The most likely scenario is that a self-employed business owner has an office in his or her home that they use for business. The billing, scheduling, administrative work, etc. is done in this room since the taxpayer has no other location to do these types of activities. The office is not used by anyone else in the household during off hours.

A note on employees: if you are an employee who works from home and has a home office, you can take the deduction as long as you are working from home for the convenience of the employer. Most employees work from home for their own convenience.

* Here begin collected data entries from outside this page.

Lemma select_rq_order fifo w e :
  rqinv w -> cinv None w -> calm fifo w -> wlp (drm_sched_entity_select_rq fifo e) (fun _ => rqinv) w.
Proof.
  intros HI Hc Hw. unfold drm_sched_entity_select_rq. do 2 wstep. rename H into HE.
  destruct (sched_list E) as [l|]; [|by wstep].
  destruct (Z.of_nat (length (job_queue E)) =? 0) eqn:En; cbn [negb]; cbv iota; [|by wstep].
  apply (wlp_frame_bind eq); [reads|]. intros busy w1 <-. destruct busy; [by wstep|].
  apply (wlp_frame_bind eq); [apply eq_pick_best|]. intros os w1 <-.
  apply (wlp_frame_bind eq); [reads|]. intros rq w1 <-. wstep.
  eapply (wlp_mono _ (fun _ => rqinv)); [|intros u w1 HI1; apply wlp_order_end; [apply respects_kept; ord|done]].
  destruct (decide (rq = e_rq E)); [by wstep|]. wstep.
  eapply (wlp_mono _ (fun _ w1 => rqinv w1 /\ forall q', ~ on_rq w1 e q' /\ ~ on_tree w1 e q')).
  - destruct (e_rq E) as [q'|] eqn:Eq.
    + eapply wlp_mono; [apply wlp_both; [by eapply remove_entity_order|eapply (cinv_remove_entity fifo None e q' w E)]|].
      * done.
      * done.
      * done.
      * intros Hff. by apply (calm_tree fifo).
      * by intros u w1 (? & _ & _ & ?).
    + wstep; [by wstep|]. wstep. split; [done|].
      intros q'. assert (H : ~ (on_rq w e q' \/ on_tree w e q')); [|tauto].
      intros Hon. destruct (jinv_on_rq w e q' (proj2 Hc) Hon) as (E1 & HE1 & Hq1 & _). congruence.
  - intros u w1 [HI1 Hno]. apply wlp_upd_entity. intros E1 HE1. by apply move_order.
Qed.

Lemma arm_order fifo w j e :
  rqinv w -> cinv None w -> calm fifo w -> fresh w j e -> wlp (drm_sched_job_arm fifo j) (fun _ => rqinv) w.
Proof.
  intros HI Hc Hw (_ & _ & J & HJ & He). unfold drm_sched_job_arm.
  wstep. apply wlp_get_job. intros X HX. simplify_eq. wstep. rewrite He. apply wlp_of_option. intros e0 [= <-].
  wstep. eapply wlp_mono; [by apply select_rq_order|]. intros u w1 HI1.
  apply wlp_order_end; [|done]. apply respects_kept. ord.
Qed.
(** * ytranscript: bulk scheduler, loaders and track selection

    A shallow embedding of the transcript tool's bulk processor
    ([src/lib/processor.ts]), of its loaders ([src/loaders/index.ts],
    [src/loaders/history.ts], [src/loaders/watchLater.ts]), of the
    caption-track selector and of the [bulk] command ([src/cli.ts]),
    together with the properties the design document states about them.

    Conventions.
    - JavaScript strings are [string]s whose characters stand for code
      units below 256.
    - The numeric options [concurrency], [pauseAfter] and [pauseDuration]
      range over [Z]; [NaN], infinities and fractions are outside the model.
      The command line reads them with [Number.parseInt], which gives an
      integer or [NaN] ([Cli.Parsed]).
    - A plain object holding strings is the finite map of its own
      properties ([Js.set_property]).
    - Effects are recorded in a trace of [Event]s: an attempt being
      dispatched, an attempt completing, a call of the progress callback,
      an idle period, an item handed to the consumer of the stream.
    - A loop whose termination depends on its input is run with fuel;
      running out of fuel is the outcome [Diverged]. *)

From Stdlib Require Import ZArith Lia List String Ascii Bool QArith.
From stdpp Require Import base list strings gmap.
Import ListNotations.

Local Open Scope string_scope.
Local Open Scope list_scope.
Local Open Scope Z_scope.

(** ** Data model

    [src/types.ts] is not among the sources at hand.  The records of the
    candidates and of the results list the fields the loaders and the
    processor read and write. *)

Inductive Source := history | watch_later | manual.

Record Channel := mkChannel {
  channel_name : option string;
  channel_url : option string
}.

(** [WatchHistoryMeta]: one candidate video. *)
Record WatchHistoryMeta := mkMeta {
  videoId : string;
  title : option string;
  url : option string;
  channel : option Channel;
  watchedAt : option string;
  source : Source
}.

(** Modelled from the spec: the transcript types of [src/types.ts]
    (design section 3); the processor only passes transcripts along. *)
Record TranscriptSegment := mkSegment {
  seg_text : string;
  seg_start : Q;
  seg_duration : Q
}.

Record Transcript := mkTranscript {
  t_videoId : string;
  t_language : string;
  t_isAutoGenerated : bool;
  t_segments : list TranscriptSegment
}.

(** [TranscriptResult]: [{ meta, transcript }] on success (no [error]
    key), [{ meta, transcript: null, error }] on failure. *)
Record TranscriptResult := mkResult {
  meta : WatchHistoryMeta;
  transcript : option Transcript;
  error : option string
}.

(** Modelled from the spec: the options of a single fetch (design
    section 4.5: languages, timeout, proxy), passed on untouched. *)
Record FetchOptions := mkFetchOptions {
  languages : option (list string);
  timeout : option Z;
  proxy : option string
}.

(** [BulkOptions]: every field is optional in the source; [None] is an
    absent key.  [onProgress] tells whether a callback was supplied: its
    calls are the [EvProgress] events of the trace, and it is taken to
    return normally. *)
Record BulkOptions := mkBulkOptions {
  concurrency : option Z;
  pauseAfter : option Z;
  pauseDuration : option Z;
  skipIds : option (gset string);
  onProgress : bool;
  fetchOptions : FetchOptions
}.
(** X7. On a well-formed input of N records read from a closer, [Next]
    returns true N times and then false; the false call closes the reader
    once and stores what its close returned, failure included.  A [Close]
    after that returns the same error and changes nothing. *)
Theorem Next_stores_close_error (docs : list json) (rs : list Response)
  (k : Closer) (extra : nat) :
  map Unmarshal docs = map inr rs ->
  let s0 := NewStream zeroEvent {| wire := map Doc docs; as_Closer := Some k |} in
  let run := run_Next Unmarshal toEvent (length docs + S extra) s0 in
  fst run = map (fun r => (true, toEvent r)) rs
            ++ repeat (false, last (map toEvent rs) zeroEvent) (S extra)
  /\ Err (snd run) = close_err k
  /\ closed (snd run) = true
  /\ closer (snd run) = Some (called k)
  /\ Close (snd run) = (close_err k, snd run).
Proof.
  intros Hu s0 run. subst run. rewrite run_Next_app.
  destruct (run_Next_records Unmarshal toEvent docs rs [] s0 Hu eq_refl eq_refl)
    as (s' & Hrun & He & Hc & Hcl & Hp & _ & Hev).
  { simpl. rewrite app_nil_r. reflexivity. }
  rewrite Hrun. cbn [fst snd]. cbn [run_Next].
  rewrite (Next_end_of_input Unmarshal toEvent s' He Hc Hp).
  destruct s' as [d c ev e cl]. simpl in He, Hc, Hcl, Hp, Hev. subst.
  unfold Close at 1 2. simpl.
  rewrite run_Next_stopped by (simpl; apply orb_true_r).
  simpl. unfold Event_, Err. simpl. repeat split.
Qed.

If it has been determined that there is a home office, what expenses are deductible, and how is the deduction calculated? Relevant expenses are categorized as direct and indirect. Direct expenses benefit the office portion of the home directly (e.g. painting the office) and are deducted in full. Indirect expenses are incurred while maintaining and operating the home. Indirect expenses must be allocated since they benefit both the home and the home office. The allocation is based on floor space of the office compared to that of the home in total to arrive at a business percentage. The indirect costs are multiplied by the home-office percentage to arrive at the total indirect cost.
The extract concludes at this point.